Es preciso reconocer esta verdad, en cierta forma humillante: que si no somos tan malos como otros no es, necesariamente, porque seamos mejores, sino porque tal vez no hemos tenido las oportunidades o el poder para realizar sus maldades. Lo han reconocido así muchos santos. Negarlo es propio de soberbios. Las personas más humildes —y por tanto más realistas— son las más conscientes de sus debilidades.
Es cierto que veces nos abstenemos de obrar mal por las normas morales que hemos aprendido. Pero es más común abstenernos por las consecuencias negativas que pueden sobrevenirnos. La gran mayoría de quienes pagan sus impuestos no lo hacen por amor a la colectividad sino porque temen las consecuencias de no hacerlo. El temor al castigo o a la censura pública son frenos poderosos. Cuando estos desaparecen suelen agigantarse las tendencias egoístas o amorales que todos padecemos. Si se eliminasen las multas y las prisiones, y se asegurase la impunidad para todos los que roben, ¿no aumentaría el número de ladrones?
El primer problema con el mucho poder es, precisamente, que elimina frenos. La corrupción, empero, no es algo que suele aparecer de la noche a la mañana sino un proceso escalonado, donde cada peldaño oscurece o adormece más la conciencia y hace más fácil subir a extremos mayores.
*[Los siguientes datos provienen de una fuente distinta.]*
(* ===== verification/StateVar.v ===== *)
(** * State variables as memory (src/barebox-state/state.h, parts of
      state_variables.c and state.c)

    The structures behind a state variable, the memory that [sv->raw] shows of
    each of them, and the sorted list of variables a state keeps. *)

From Stdlib Require Import Sorted.
From S2P Require Import Prelude.

(** [enum state_variable_type]. *)
Inductive state_variable_type : Type :=
| STATE_VARIABLE_TYPE_UINT8
| STATE_VARIABLE_TYPE_UINT32
| STATE_VARIABLE_TYPE_ENUM32
| STATE_VARIABLE_TYPE_MAC
| STATE_VARIABLE_TYPE_STRING.

#[global] Instance state_variable_type_eq_dec : EqDecision state_variable_type.
Proof. solve_decision. Defined.

(** [struct state_uint32], [state_enum32], [state_mac] and [state_string]
    without their embedded [struct state_variable]. *)
Inductive var_data : Type :=
| StateUint32 (value value_default : Z)
| StateEnum32 (value value_default : Z) (names : list bytes)
| StateMac (value value_default : bytes)
| StateString (value value_default : option bytes) (raw : bytes).

(** [struct state_variable]; [sv_data] is the structure it is embedded in. *)
Record state_variable : Type := StateVariable {
  sv_type : state_variable_type;
  sv_name : bytes;
  sv_start : Z;
  sv_size : Z;
  sv_data : var_data
}.

Definition set_data (d : var_data) (sv : state_variable) : state_variable :=
  StateVariable (sv_type sv) (sv_name sv) (sv_start sv) (sv_size sv) d.

(** The memory at [sv->raw] up to the end of its object, on a little-endian
    host: the create functions point it at [value] or, for strings, at [raw]. *)
Definition sv_raw (sv : state_variable) : bytes :=
  match sv_data sv with
  | StateUint32 value _ => le32 value
  | StateEnum32 value _ _ => le32 value
  | StateMac value value_default => value ++ value_default
  | StateString _ _ raw => raw
  end.

(** [memcpy(sv->raw, data, n)]. *)
Definition sv_write_raw (data : bytes) (sv : state_variable) : state_variable :=
  let raw := splice 0 data (sv_raw sv) in
  set_data match sv_data sv with
           | StateUint32 _ d => StateUint32 (get_le raw) d
           | StateEnum32 _ d names => StateEnum32 (get_le raw) d names
           | StateMac _ _ => StateMac (take 6 raw) (drop 6 raw)
           | StateString v d _ => StateString v d raw
           end sv.

(** The bytes of the variable that the backend stores. *)
Definition sv_bytes (sv : state_variable) : bytes := take (Z.to_nat (sv_size sv)) (sv_raw sv).

(** [state_string_copy_to_raw]. *)
Definition state_string_copy_to_raw (size : Z) (raw src : bytes) : Z * bytes :=
  let len := Z.of_nat (length src) in
  if size <? len then (- EILSEQ, raw) else
  let raw := splice 0 src raw in
  (0, splice (length src) (zeros (Z.to_nat (size - len))) raw).

(** [state_var_compare] and the insertion of [list_add_sort], which puts the new
    entry before the first that does not compare less. *)
Definition state_var_compare (va vb : state_variable) : Z :=
  if sv_start va <? sv_start vb then -1 else 1.

Fixpoint list_add_sort {A} (compare : A -> A -> Z) (new : A) (l : list A) : list A :=
  match l with
  | [] => [new]
  | pos :: l' => if compare pos new <? 0 then pos :: list_add_sort compare new l' else new :: l
  end.

Definition state_add_var (var : state_variable) (variables : list state_variable)
  : list state_variable := list_add_sort state_var_compare var variables.

(** [state_find_var]. *)
Fixpoint state_find_var (variables : list state_variable) (name : bytes) : option state_variable :=
  match variables with
  | [] => None
  | sv :: l => if bool_decide (sv_name sv = name) then Some sv else state_find_var l name
  end.

(** ** Invariants *)

(** A variable as the create functions make it: its numbers have 32 bits and
    its memory is as large as its type says. *)
Definition data_wf (sv : state_variable) : Prop :=
  match sv_type sv, sv_data sv with
  | STATE_VARIABLE_TYPE_UINT8, StateUint32 v d => sv_size sv = 1 /\ 0 <= v < 2 ^ 32 /\ 0 <= d < 2 ^ 32
  | STATE_VARIABLE_TYPE_UINT32, StateUint32 v d => sv_size sv = 4 /\ 0 <= v < 2 ^ 32 /\ 0 <= d < 2 ^ 32
  | STATE_VARIABLE_TYPE_ENUM32, StateEnum32 v d _ => sv_size sv = 4 /\ 0 <= v < 2 ^ 32 /\ 0 <= d < 2 ^ 32
  | STATE_VARIABLE_TYPE_MAC, StateMac v d => sv_size sv = 6 /\ length v = 6%nat /\ length d = 6%nat
  | STATE_VARIABLE_TYPE_STRING, StateString v d raw =>
      0 <= sv_size sv <= 4096 /\ length raw = Z.to_nat (sv_size sv) /\
      (forall s, v = Some s -> cstring s) /\ (forall s, d = Some s -> cstring s)
  | _, _ => False
  end.
Definition sv_wf (sv : state_variable) : Prop := data_wf sv /\ 0 <= sv_start sv < 2 ^ 32.

(** [b] begins after the end of [a], which does not wrap. *)
Definition sv_before (a b : state_variable) : Prop := sv_start a + sv_size a <= sv_start b.

(** The list of variables is laid out without overlap. *)
Definition layout (l : list state_variable) : Prop :=
  forall i j a b, (i < j)%nat -> l !! i = Some a -> l !! j = Some b -> sv_before a b.

Lemma sv_size_range sv : sv_wf sv -> 0 <= sv_size sv <= 4096.
Proof. intros [H _]. unfold data_wf in H. destruct (sv_type sv), (sv_data sv); tauto || lia. Qed.

Lemma sv_raw_length sv : sv_wf sv -> (Z.to_nat (sv_size sv) <= length (sv_raw sv))%nat.
Proof.
  intros [H _]. unfold data_wf in H. unfold sv_raw.
  destruct (sv_type sv), (sv_data sv); try tauto; len.
  all: try (destruct H as (-> & _); vm_compute; lia).
Qed.

Lemma sv_bytes_length sv : sv_wf sv -> length (sv_bytes sv) = Z.to_nat (sv_size sv).
Proof. intros H. unfold sv_bytes. rewrite length_take. pose proof (sv_raw_length sv H). lia. Qed.

Lemma splice_front data raw : splice 0 data raw = data ++ drop (length data) raw.
Proof. done. Qed.

(** Storing the whole of a variable shows the bytes that were stored. *)
Lemma sv_write_raw_wf data sv : sv_wf sv -> length data = Z.to_nat (sv_size sv) -> sv_wf (sv_write_raw data sv).
Proof.
  intros Hwf Hl. pose proof (sv_raw_length sv Hwf) as Hr. destruct Hwf as [Hd Hs].
  split; [|exact Hs]. destruct sv as [t n st sz d]. revert Hd Hr Hl. unfold data_wf, sv_raw, sv_write_raw, set_data.
  cbn [sv_type sv_size sv_data sv_name sv_start]. intros Hd Hr Hl.
  assert (forall v, (Z.to_nat sz <= length (le32 v))%nat -> 0 <= get_le (splice 0 data (le32 v)) < 2 ^ 32) as H32.
  { intros v Hv. pose proof (get_le_range (splice 0 data (le32 v))) as Hg.
    rewrite length_splice in Hg by len. rewrite length_le32 in Hg. exact Hg. }
  destruct t, d; try tauto; cbn [sv_raw sv_data] in *.
  - split; [tauto|]. split; [by apply H32|tauto].
  - split; [tauto|]. split; [by apply H32|tauto].
  - split; [tauto|]. split; [by apply H32|tauto].
  - destruct Hd as (-> & ? & ?). split; [done|]. rewrite length_take, length_drop, length_splice by len. len.
  - split; [tauto|]. split; [|tauto]. rewrite length_splice by len. tauto.
Qed.

Lemma sv_write_raw_bytes data sv : sv_wf sv -> length data = Z.to_nat (sv_size sv) ->
  sv_bytes (sv_write_raw data sv) = data.
Proof.
  intros Hwf Hl. pose proof (sv_raw_length sv Hwf) as Hr. destruct Hwf as [Hd Hs].
  assert (take (length data) (splice 0 data (sv_raw sv)) = data) as Ht.
  { rewrite splice_front. by rewrite take_app_length. }
  assert (sv_raw (sv_write_raw data sv) = splice 0 data (sv_raw sv)) as E.
  { revert Hr. unfold sv_write_raw, set_data, sv_raw. cbn [sv_data]. intros Hr.
    destruct (sv_data sv); try (rewrite le32_get_le; [done|rewrite length_splice; len]).
    - by rewrite take_drop.
    - done. }
  unfold sv_bytes. rewrite E. cbn [sv_size sv_write_raw set_data]. by rewrite <- Hl.
Qed.

Lemma sv_write_raw_frame data sv :
  sv_start (sv_write_raw data sv) = sv_start sv /\ sv_size (sv_write_raw data sv) = sv_size sv /\
  sv_name (sv_write_raw data sv) = sv_name sv /\ sv_type (sv_write_raw data sv) = sv_type sv.
Proof. done. Qed.

(** ** The sorted list *)

Lemma list_add_sort_perm {A} (c : A -> A -> Z) x l : list_add_sort c x l ≡ₚ x :: l.
Proof.
  induction l as [|y l IH]; simpl; [done|]. destruct (c y x <? 0); [|done].
  rewrite IH. by constructor.
Qed.

Definition start_le (a b : state_variable) : Prop := sv_start a <= sv_start b.

Lemma state_add_var_sorted var l : StronglySorted start_le l -> StronglySorted start_le (state_add_var var l).
Proof.
  unfold state_add_var, start_le. induction 1 as [|y l Hs IH Hy]; simpl.
  - constructor; constructor.
  - unfold state_var_compare at 1. destruct (Z.ltb_spec (sv_start y) (sv_start var)) as [Hlt|Hge]; simpl.
    + constructor; [done|]. rewrite list_add_sort_perm. constructor; [lia|done].
    + constructor; [by constructor|]. constructor; [done|].
      eapply Forall_weaken; [apply Hy|]. simpl. intros; lia.
Qed.

Lemma state_find_var_spec l name :
  match state_find_var l name with
  | Some sv => exists pre post, l = pre ++ sv :: post /\ sv_name sv = name /\
      Forall (fun x => sv_name x <> name) pre
  | None => Forall (fun x => sv_name x <> name) l
  end.
Proof.
  induction l as [|x l IH]; simpl; [constructor|].
  case_bool_decide as E; [exists [], l; by repeat constructor|].
  destruct (state_find_var l name) as [sv|]; [|by constructor].
  destruct IH as (pre & post & -> & En & Hp). exists (x :: pre), post. split; [done|]. split; [done|].
  by constructor.
Qed.

(** A sorted list whose neighbours do not overlap is laid out. *)
Lemma find_var_in vars name a : state_find_var vars name = Some a -> a ∈ vars /\ sv_name a = name.
Proof.
  intros E. pose proof (state_find_var_spec vars name) as S. rewrite E in S. destruct S as (pre & post & -> & En & _). set_solver.
Qed.

Lemma layout_cons a l : Forall (sv_before a) l -> layout l -> layout (a :: l).
Proof.
  intros Ha Hl i j x y Hij Hi Hj. destruct j as [|j]; [lia|]. simpl in Hj.
  destruct i as [|i]; simpl in Hi.
  - simplify_eq. rewrite Forall_lookup in Ha. by apply (Ha j).
  - apply (Hl i j); [lia|done|done].
Qed.

Lemma layout_cons_inv a l : layout (a :: l) -> Forall (sv_before a) l /\ layout l.
Proof.
  intros H. split.
  - apply Forall_lookup. intros j x Hj. apply (H 0%nat (S j)); [lia|done|done].
  - intros i j x y Hij Hi Hj. apply (H (S i) (S j)); [lia|done|done].
Qed.

(** ** Strings *)

(** What is stored of a string that fits, is the string and zeros. *)
Lemma string_copy_fits size raw src :
  Z.of_nat (length src) <= size -> length raw = Z.to_nat size ->
  state_string_copy_to_raw size raw src = (0, src ++ zeros (Z.to_nat size - length src)).
Proof.
  intros Hs Hr. unfold state_string_copy_to_raw. destruct (Z.ltb_spec size (Z.of_nat (length src))); [lia|].
  f_equal. rewrite splice_front. unfold splice. rewrite take_app_length, length_zeros. f_equal.
  rewrite drop_ge by len. rewrite app_nil_r. f_equal. lia.
Qed.

(** In a layout the last variable ends last. *)
Lemma layout_last l sv : layout l -> Forall sv_wf l -> list.last l = Some sv ->
  Forall (fun x => sv_start x + sv_size x <= sv_start sv + sv_size sv) l.
Proof.
  intros Hl Hw Hlast. rewrite last_lookup in Hlast. apply Forall_lookup. intros i x Hi.
  pose proof (lookup_lt_Some _ _ _ Hi).
  destruct (decide (i = pred (length l))) as [->|Hne]; [simplify_eq; lia|].
  pose proof (Hl i (pred (length l)) x sv ltac:(lia) Hi Hlast) as Hb. unfold sv_before in Hb.
  rewrite Forall_lookup in Hw. pose proof (sv_size_range sv (Hw _ _ Hlast)). lia.
Qed.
Una de las primeras experiencias del todo poderoso es la sensación de que puede hacer prácticamente lo que le venga en gana. El único límite inicial son sus convicciones morales. Pero el problema es que al ver tan al alcance ventajas, placeres y riquezas que jamás había soñado, sus tentaciones aumentan. No es lo mismo codiciar un millón de dólares cuando hay que sudar mucho para obtenerlo, que cuando lo tenemos enfrente en un fajo de billetes que podemos tomar sin que nos vean.
Complica lo anterior los elogios que endulzan los oídos del poderoso. Al comienzo un alma grande quizás los considere exagerados. Pero con el tiempo y la repetición la tendencia a creerlos es casi inevitable. Fácilmente terminamos creyendo que somos superiores, queridos e iluminados. La persona pierde entonces cualquier humildad inicial y se ensoberbece. Y con ellos viene la prepotencia y el consecuente desdén a los demás. Por algo se dice que la soberbia es la madre de todos los vicios.
Encima de esto se añade la presión de parientes, amigos y conocidos. Como el poderoso es el que tiene en sus manos todos los resortes del poder y abundantes recursos, se forma alrededor de ellos un enjambre de allegados que busca y, a veces, exige su favor. Como en nuestro medio padecemos en cierta medida de un síndrome que los sociólogos llaman “familismo amoral” –la tendencia a no experimentar obligaciones éticas hacia los ajenos a nuestro círculo íntimo de influencia— el poderoso beneficia preferencialmente a ellos. Recuerdo cómo siendo ministro de Educación perdí la amistad de un pariente cercano porque no lo nombré abogado del ministerio. Si lo anterior lo pueden experimentar estos funcionarios, cuánto más un presidente dictador.
Lo que deriva de lo anterior es predecible: licitaciones amañadas para favorecer a la empresa del pariente o del fiel del partido; perdones de multas e impuestos para los mismos; exoneraciones especiales, trato preferencial en las aduanas, etc. Y si los favoritos llegan al poder judicial, enfrascados en litigios con algún adversario o persona que al poderoso le sea antipática, ¿vacilará este en llamar a su obediente juez para que falle a favor de su allegado?
La concentración del poder es un cáncer. Termina haciendo metástasis, pudriendo a quienes lo ejercen y a las sociedades que lo albergan.
El autor es sociólogo. Fue ministro de Educación.